Connect with us

Ahriesonta.id

Keugahariaan Dalam Diri Polisi

Ilustrasi Polisi tengah melakukan apel (istimewa/kaltim.tribunnews.com).

Pengabdian

Keugahariaan Dalam Diri Polisi

Tulisan ini merupakan bagian terakhir dari seri tulisan dengan judul Mengintip Budaya Ugahari dalam Pemolisian Masyarakat, yang dengan begitu tulisan ini merupakan bagian seri 5.

Penelusuran makna filosofis dari percakapan Leon dengan Phytagoras kemudian percakapan Socrates dengan Xarmides dan Kritias, terdapat beberapa konsepsi mengenai suatu realitas, paradigma, dan aktor. Pemahaman mendasar ini menjadi muara pemikiran Platon, yang hingga saat ini menjadi suatu definisi dalam kehidupan keseharian.

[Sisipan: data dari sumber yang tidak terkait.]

Lemma parse_value_print (f : nat) (v : json) (r : string) :
  wf_json v → delim r → (String.length (print v) ≤ f)%nat →
  parse_value f (print v +:+ r) = Some (v, r).
Proof.
  revert v r; induction f as [|f IH]; intros v r Hw Hr Hf.
  { destruct (print_head v Hw) as (c & t & Hp & _). rw Hp in Hf. simpl in Hf. lia. }
  destruct v as [|[]|lit|s|l|l]; [reflexivity..| | | |].
  - change (print (JNum lit)) with lit in *. destruct (num_ok_head lit Hw) as (c & t & E & Hc).
    pose proof (json_number_delim lit r Hr Hw) as Hn. rw E in Hn |- *.
    change (String c t +:+ r) with (String c (t +:+ r)) in *. by rw parse_value_num // Hn.
  - change (print (JStr s)) with (quote s). rw quote_app parse_value_str read_quote // !length_app_str. simpl. lia.
  - rw wf_arr in Hw. change (print (JArr l)) with ("[" +:+ sep_concat (List.map print l) +:+ "]") in *.
    destruct l as [|x l]; [done|].
    assert (Hhd : ∃ c t, sep_concat (List.map print (x :: l)) = String c t
                         ∧ is_ws c = false ∧ c ≠ "]"%char).
    { apply Forall_cons in Hw as [Hx _]. destruct (print_head x Hx) as (c & t & Hp & Hc & Hc' & _).
      simpl. rw Hp. destruct (List.map print l); eexists _, _; split; try done; reflexivity. }
    assert (Hel : parse_elems (parse_value f) (S f)
      (sep_concat (List.map print (x :: l)) +:+ "]" +:+ r) = Some (x :: l, r)).
    { apply parse_elems_print; [done|..].
      - apply Forall_forall. intros y Hy r' Hr'. apply IH; [exact (proj1 (Forall_forall _ _) Hw y Hy)|done|].
        assert (String.length (print y) ≤ String.length (sep_concat (List.map print (x :: l))))%nat.
        { apply sep_concat_length, list_elem_of_In, List.in_map, list_elem_of_In, Hy. }
        simpl in *. rw length_app_str in Hf. simpl in Hf. lia.
      - pose proof (sep_concat_count (List.map print (x :: l))) as Hc. rw length_map in Hc.
        simpl in *. rw length_app_str in Hf. simpl in Hf. lia. }
    destruct Hhd as (c & t & Hs & Hc & Hc'). rw Hs in Hel |- *. cbn [String.append] in *.
    rw app_str_assoc parse_value_arr //. cbn [String.append]. by rewrite Hel.
  - rw wf_obj in Hw.
    change (print (JObj l)) with ("{" +:+ sep_concat (List.map print_member l) +:+ "}") in *.
    destruct l as [|[k x] l]; [done|].
    assert (Hhd : ∃ t, sep_concat (List.map print_member ((k, x) :: l)) = String (chr 34) t).
    { cbn [List.map]. destruct (List.map print_member l); eexists; reflexivity. }
    assert (Hel : parse_members (parse_value f) (S f)
      (sep_concat (List.map print_member ((k, x) :: l)) +:+ "}" +:+ r) = Some ((k, x) :: l, r)).
    { apply parse_members_print; [done|..].
      - apply Forall_forall. intros [k' y] Hy. destruct (proj1 (Forall_forall _ _) Hw _ Hy) as [Hk' Hy'].
        split; [done|]. intros r' Hr'. apply IH; [done..|].
        assert (H : (String.length (print_member (k', y)) ≤
                 String.length (sep_concat (List.map print_member ((k, x) :: l))))%nat).
        { apply sep_concat_length, list_elem_of_In, List.in_map, list_elem_of_In, Hy. }
        rw {1}/print_member !length_app_str in H. simpl in *. rw length_app_str in Hf. simpl in Hf. lia.
      - pose proof (sep_concat_count (List.map print_member ((k, x) :: l))) as Hc. rw length_map in Hc.
        simpl in *. rw length_app_str in Hf. simpl in Hf. lia. }
    destruct Hhd as (t & Hs). rw Hs in Hel |- *. cbn [String.append] in *.
    rw app_str_assoc parse_value_obj //. by rewrite Hel.
Qed.

(** [json.Unmarshal] of what [json.Marshal] wrote, at the level of syntax trees. *)
Theorem parse_print (v : json) : wf_json v → parse (print v) = Some v.
Proof.
  intros Hw. rw /parse -{2}(app_str_nil_r (print v)) parse_value_print //. lia.
Qed.

(** ** Numbers as [json.Marshal] writes them *)

Definition exp_form (d e : Z) : string :=
  match dec_nat d with
  | String c rest =>
      let x := e + slen rest in
      String c ((if bool_decide (rest = "") then "" else "." +:+ rest) +:+
                "e" +:+ (if x <? 0 then "-" else "+") +:+ dec_nat (Z.abs x))
  | EmptyString => ""
  end.
(** [floatEncoder]: exponent form below 1e-6 and from 1e21 on. *)
Definition json_abs_num (a : Z) : string :=
  let de := shortest a in
  if (a <? dec_value 1 (-6)) || (dec_value 1 21 <=? a) then exp_form de.1 de.2
  else show_pos de.1 de.2.
Definition json_num (x : Z) : string :=
  if bool_decide (x = 0) then "0"
  else (if x <? 0 then "-" else "") +:+ json_abs_num (Z.abs x).
(** Loop rule of [Each] for a callback that leaves the set as it is: [I] holds of
    the elements visited so far, each visited once, in order. *)
Section each_rule.
Context (name : string) (fn : Z → setEntry → M S unit) (z : gmap string Z).
Context (I : list (Z * string) → S → Prop).
Hypothesis HI : ∀ pre s, I pre s → alive s ∧ as_zset (db s) name = Ok z ∧
  ∀ s', upd s (db s) (knows s) s' → I pre s'.
Hypothesis Hfn : ∀ pre e post idx s, zelems z = pre ++ e :: post → I pre s →
  wp (fn idx (NewEntry e.1 e.2)) s (λ r s', r = Ok tt ∧ I (pre ++ [e]) s').

Lemma wp_each_from pre l post idx s :
  zelems z = pre ++ l ++ post → I pre s →
  wp (each_from idx l (λ idx p, fn idx (NewEntry p.1 p.2))) s (λ r s', r = Ok tt ∧ I (pre ++ l) s').
Proof.
  revert pre idx s. induction l as [|e l IH]; intros pre idx s Hz Hs; cbn [each_from].
  { wp_steps. by rw app_nil_r. }
  wp_steps. eapply wp_mono; [by apply (Hfn pre e (l ++ post))|]. intros r s1 [-> H1].
  rw (cons_middle e pre l) app_assoc. apply IH; [|done]. by rw Hz -app_assoc.
Qed.

Lemma wp_ss_Page pre l post s :
  zelems z = pre ++ l ++ post → (post = [] ∨ length l = 50%nat) → (length l ≤ 50)%nat → I pre s →
  wp (ss_Page name (Z.of_nat (length pre)) 50 fn) s
    (λ r s', r = Ok (Z.of_nat (length l)) ∧ I (pre ++ l) s').
Proof.
  intros Hz Hp Hl Hs. destruct (HI pre s Hs) as (Ha & Hset & Hup). rw /ss_Page. wp_steps.
  apply wp_redis; [done|]. cbn [redis_doc]. rw (with_val_eq _ _ _ _ Hset). cbn [fst snd].
  rw (range_of_page _ _ 50%nat ltac:(lia)).
  assert (E : take 50 (drop (length pre) (zelems z)) = l).
  { rw Hz drop_app_length. destruct Hp as [->|Hp]; [rw app_nil_r take_ge //|by rw -Hp take_app_length]. }
  rw E. intros s1 H1. wp_steps. eapply wp_mono; [by apply (wp_each_from pre l post); [|apply Hup]|].
  intros r s2 [-> H2]. by wp_steps.
Qed.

Hanya saja kehidupan keseharian yang penuh pragmatisme seakan-akan menempatkan bahasa filosofi yang sangat tinggi seakan tidak jauh dari kenyataan. Melalui tulisan ini kontekstualisasi keugahariaan dalam diri polisi menjadi pembedah dalam interaksi institusi kepolisian dengan masyarakat.

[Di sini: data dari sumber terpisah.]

(* ===== verification/Retry.v ===== *)
(** * Failures and retries (src/manager/retry.go)

    A failed job leaves the working set, has its failure record updated and
    goes through the "fail" chain; at its end it is dropped (no retries asked),
    put in the retries set with a back-off, or sent to the dead set. *)
From S2P Require Import Prelude GoStrings Float64 GoTime Scores Json Job Redis Store SortedSet Middleware Manager.

Record FailPayload := mkFail {
  fJid : string;
  fMessage : string;
  fErrtype : string;
  fBacktrace : list string
}.
Definition set_fJid (v : string) (f : FailPayload) : FailPayload :=
  mkFail v f.(fMessage) f.(fErrtype) f.(fBacktrace).
Definition set_fMessage (v : string) (f : FailPayload) : FailPayload :=
  mkFail f.(fJid) v f.(fErrtype) f.(fBacktrace).
Definition set_fErrtype (v : string) (f : FailPayload) : FailPayload :=
  mkFail f.(fJid) f.(fMessage) v f.(fBacktrace).
Definition set_fBacktrace (v : list string) (f : FailPayload) : FailPayload :=
  mkFail f.(fJid) f.(fMessage) f.(fErrtype) v.
Definition zero_fail : FailPayload := mkFail "" "" "" [].
Definition fail_field (k : string) (v : json) (f : FailPayload) : option FailPayload :=
  if bool_decide (k = "jid") then dec_str set_fJid v f
  else if bool_decide (k = "message") then dec_str set_fMessage v f
  else if bool_decide (k = "errtype") then dec_str set_fErrtype v f
  else if bool_decide (k = "backtrace") then
    match v with
    | JArr l => bt ← dec_strings l; Some (set_fBacktrace bt f)
    | JNull => Some (set_fBacktrace [] f)
    | _ => None
    end
  else Some f.

(** [working.go]: the failure of an expired reservation, told apart by its
    address; [processFailure] gets [None] for it. *)
Definition JobReservationExpired : FailPayload :=
  mkFail "" "Faktory job reservation expired" "ReservationExpired" [].

Definition cleanse (f : FailPayload) : FailPayload :=
  let ty := trim_space f.(fErrtype) in
  let msg := trim_space f.(fMessage) in
  let ty := if bool_decide (ty = "") then "unknown" else if 100 <? slen ty then take_str 100 ty else ty in
  let msg := if bool_decide (msg = "") then "unknown" else if 1000 <? slen msg then take_str 1000 msg else msg in
  let bt := if 50 <? Z.of_nat (length f.(fBacktrace)) then take 50 f.(fBacktrace) else f.(fBacktrace) in
  mkFail f.(fJid) msg ty bt.

(** 180 days. *)
Definition DeadTTL : Z := 180 * 24 * 3600 * SEC.

(** [count^4 + 15 + rand.Intn(30) * (count + 1)] seconds from now, in 64-bit
    arithmetic; [r] is the number drawn. *)
Definition nextRetry (r now count : Z) : Z :=
  let secs := wrap64 (wrap64 (wrap64 (wrap64 (wrap64 (count * count) * count) * count) + 15)
                      + wrap64 (r * wrap64 (count + 1))) in
  now + wrap64 (secs * SEC).

(** What the failure leaves on the job. *)
Definition fail_job (now : Z) (f : FailPayload) (job : Job) : Job :=
  set_JFailure (Some match job.(JFailure) with
    | Some old => set_FBacktrace f.(fBacktrace) (set_ErrorType f.(fErrtype)
                    (set_ErrorMessage f.(fMessage) (set_RetryCount (wrap64 (old.(RetryCount) + 1)) old)))
    | None => mkFailure 0 (Thens now) "" f.(fMessage) f.(fErrtype) f.(fBacktrace)
    end) job.

Section retry.
Context `{Redis}.

Definition clearReservation (jid : string) : M mgr (option Reservation) :=
  let* m := getM in
  match m.(workingMap) !! jid with
  | None => retM None
  | Some res => modifyM (λ m, set_workingMap (delete jid m.(workingMap)) m) ;;; retM (Some res)
  end.

Definition retryLater {S} `{HasStore S} (r now : Z) (job : Job) (f : Failure) : M S Job :=
  let when := Thens (nextRetry r now f.(RetryCount)) in
  let job' := set_JFailure (Some (set_NextAt when f)) job in
  ss_AddElement "retries" when job'.(Jid) (marshal_job job') ;;;
  retM job'.
Definition sendToMorgue {S} `{HasStore S} (now : Z) (job : Job) : M S unit :=
  ss_AddElement "dead" (Thens (now + DeadTTL)) job.(Jid) (marshal_job job).

(** The end of the "fail" chain, on the job the chain leaves. *)
Definition fail_final (r now : Z) : M (mgr * Job) unit :=
  let* s := getM in
  let job := s.2 in
  if job.(Retry) =? 0 then retM tt
  else match job.(JFailure) with
       | None => panicM "nil pointer dereference"
       | Some f =>
           if f.(RetryCount) <? job.(Retry)
           then let* job' := retryLater r now job f in modifyM (λ s, (s.1, job'))
           else sendToMorgue now job
       end.

(** What follows once the entry is out of the working set. *)
Definition settle (env : Env) (r now : Z) (failure : FailPayload) (res : Reservation) : M mgr unit :=
  Failure_ env.(tz) now ;;;
  match res.(rJob) with
  | None => panicM "nil pointer dereference"
  | Some job =>
      let job := fail_job now failure job in
      with_job job (callMiddleware env.(failChain) (Some (set_rJob (Some job) res)) (fail_final r now)) ;;;
      retM tt
  end.

(** [failure] is [None] when the reservation expired: its entry was already
    taken out of the working set. *)
Definition processFailure (env : Env) (r now : Z) (jid : string) (failure : option FailPayload) : M mgr unit :=
  let* res := clearReservation jid in
  match res with
  | None => failM (ErrMsg ("Job not found " +:+ jid))
  | Some res =>
      let res := set_rlease (Release <$> res.(rlease)) res in
      let* ok := match failure with
                 | Some _ => ss_RemoveElement "working" res.(Expiry) jid
                 | None => retM true
                 end in
      if negb ok then retM tt
      else settle env r now (default JobReservationExpired failure) res
  end.

(** [None] is a nil payload. *)
Definition Fail (env : Env) (r now : Z) (failure : option FailPayload) : M mgr unit :=
  match failure with
  | None => failM (ErrMsg "No failure")
  | Some f =>
      if bool_decide (f.(fJid) = "") then failM (ErrMsg "Missing JID")
      else processFailure env r now f.(fJid) (Some (cleanse f))
  end.

End retry.

(** ** Laws *)

(** Where a failed job goes: dropped, to the retries at an instant, or to the
    dead set until an instant. *)
Inductive fate :=
| Dropped
| Retried (job : Job) (at_ : Z)
| Buried (job : Job) (at_ : Z).
Definition fate_of (r now : Z) (job : Job) : fate :=
  if job.(Retry) =? 0 then Dropped
  else match job.(JFailure) with
       | None => Dropped
       | Some f =>
           let w := nextRetry r now f.(RetryCount) in
           if f.(RetryCount) <? job.(Retry)
           then Retried (set_JFailure (Some (set_NextAt (Thens w) f)) job) w
           else Buried job (now + DeadTTL)
       end.
Definition fate_in_range (f : fate) : Prop :=
  match f with Dropped => True | Retried _ w | Buried _ w => time_in_range w end.
(** The two sets after a failure. *)
Definition retries_after (f : fate) (z : gmap string Z) : gmap string Z :=
  match f with Retried j w => <[marshal_job j := score_of w]> z | _ => z end.
Definition dead_after (f : fate) (z : gmap string Z) : gmap string Z :=
  match f with Buried j w => <[marshal_job j := score_of w]> z | _ => z end.
Definition fate_db (f : fate) (zr zd : gmap string Z) (d : dataset) : dataset :=
  match f with
  | Dropped => d
  | Retried _ _ => put_zset "retries" (retries_after f zr) d
  | Buried _ _ => put_zset "dead" (dead_after f zd) d
  end.

Lemma fate_db_retries f zr zd d :
  as_zset d "retries" = Ok zr → as_zset (fate_db f zr zd d) "retries" = Ok (retries_after f zr).
Proof.
  intros Hr. destruct f; cbn [fate_db]; [done|apply as_put_zset|].
  rw -Hr. apply as_zset_ext, put_zset_ne. done.
Qed.
Lemma fate_db_dead f zr zd d :
  as_zset d "dead" = Ok zd → as_zset (fate_db f zr zd d) "dead" = Ok (dead_after f zd).
Proof.
  intros Hd. destruct f; cbn [fate_db]; [done| |apply as_put_zset].
  rw -Hd. apply as_zset_ext, put_zset_ne. done.
Qed.
Lemma fate_db_ne f zr zd d k : k ≠ "retries" → k ≠ "dead" → fate_db f zr zd d !! k = d !! k.
Proof. intros H1 H2. destruct f; cbn [fate_db]; [done|apply put_zset_ne; congruence..]. Qed.

Section retry_laws.
Context `{Redis}.

(** Job [job] is reserved under [jid]: in memory, and in the working set, where
    the entry that [RemoveElement] picks for it is [data]. *)
Record reserved (m : mgr) (jid : string) (res : Reservation) (job : Job)
    (z : gmap string Z) (data : string) : Prop := {
  rsv_map : m.(workingMap) !! jid = Some res;
  rsv_job : res.(rJob) = Some job;
  rsv_set : as_zset (db m) "working" = Ok z;
  rsv_pick : ∃ t, ParseTime res.(Expiry) = Ok t ∧ time_in_range t ∧
                  pick jid (at_score (score_of t) z) = Some data
}.

Lemma wp_clear jid (m : mgr) (Q : outcome (option Reservation) → mgr → Prop) :
  match m.(workingMap) !! jid with
  | None => Q (Ok None) m
  | Some res => Q (Ok (Some res)) (set_workingMap (delete jid m.(workingMap)) m)
  end →
  wp (clearReservation jid) m Q.
Proof. intros HQ. rw /clearReservation. wp_steps. by destruct (workingMap m !! jid). Qed.

Lemma wp_take_out m jid res job z data (Q : outcome bool → mgr → Prop) :
  alive m → reserved m jid res job z data →
  (∀ m', upd (set_workingMap (delete jid m.(workingMap)) m)
             (put_zset "working" (delete data z) (db m)) (knows m) m' → Q (Ok true) m') →
  wp (ss_RemoveElement "working" res.(Expiry) jid) (set_workingMap (delete jid m.(workingMap)) m) Q.
Proof.
  intros Ha [Hm Hj Hz (t & Ht & Hr & Hp)] HQ.
  apply (wp_RemoveElement _ _ _ t _ z); [done..|]. rw Hp. exact HQ.
Qed.

Lemma wp_fail_final r now m job zr zd f0 (Q : outcome unit → mgr * Job → Prop) :
  alive m → job.(JFailure) = Some f0 → fate_in_range (fate_of r now job) →
  as_zset (db m) "retries" = Ok zr → as_zset (db m) "dead" = Ok zd →
  (∀ m' j, upd m (fate_db (fate_of r now job) zr zd (db m)) (knows m) m' → Q (Ok tt) (m', j)) →
  wp (fail_final r now) (m, job) Q.
Proof.
  intros Ha Hf Hin Hzr Hzd HQ. rw /fail_final /fate_of Hf in Hin HQ |- *. wp_steps. cbn [snd].
  destruct (job.(Retry) =? 0); [wp_steps; by apply HQ, upd_refl|]. rw Hf.
  destruct (f0.(RetryCount) <? job.(Retry)).
  - wp_steps. rw /retryLater. wp_steps. eapply wp_AddElement; [done|by apply parse_Thens|exact Hzr|].
    intros s' Hu. wp_steps. apply upd_pair in Hu as [Hu _]. by apply HQ.
  - rw /sendToMorgue. eapply wp_AddElement; [done|by apply parse_Thens|exact Hzd|].
    intros [m' j] Hu. apply upd_pair in Hu as [Hu _]. by apply HQ.
Qed.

1. Faktor-faktor yang mempengaruhi perilaku anggota Polri

a. Peluang.
Masyarakat masih memiliki kepercayaan terhadap institusi Kepolisian walupun belum optimal. Keberadaan anggota Polri di lapangan walaupun usianya masih remaja, namun oleh masyarakat dipanggil ‘Bapak’, dimana ini merupakan wujud penghargaan masyarakat kepada institusi Polri. Masih banyak masyarakat yang belum puas dalam penyelesaian berbagai permasalahan sosial jikalau yang menyelesaikan bukan Polisi. Walaupun kadang-kadang konotasinya Polri dijadikan alternatif terakhir dalam penyelesaian permasalahan di lingkungan warga, eksistensi Polri sebenarnya masih ada.
Kehadiran polisi masih membawa dampak ketertiban masyarakat, walaupun sering kesadaran masyarakat tersebut hanya semata-mata karena malas berhubungan dengan polisi jika melanggar. Namun demikian jelas kehadiran sosok polisi masih berdampak cukup tinggi terhadap ketertiban sosial yang ditandai dengan tingkat kepatuhan masyarakat yang cukup.

b. Kendala.
Perilaku segelintir anggota polisi sering digeneralisasi/stereotip oleh warga masyarakat terutama perilaku yang negatif. Media massa sering memuat perilaku-perilaku negatif anggota Polri dan sering dijadikan daya tarik untuk meningkatkan oplah atau tingkat pejualan medianya. Stigma kehilangan ayam akan menjadi kehilangan kambing jika melapor kepada polisi apabila terjadi pencurian dan stigma-stigma lainnya seperti wujud kehadiran polisi untuk membuat takut anak-anak jelas sangat merugikan institusi Polri.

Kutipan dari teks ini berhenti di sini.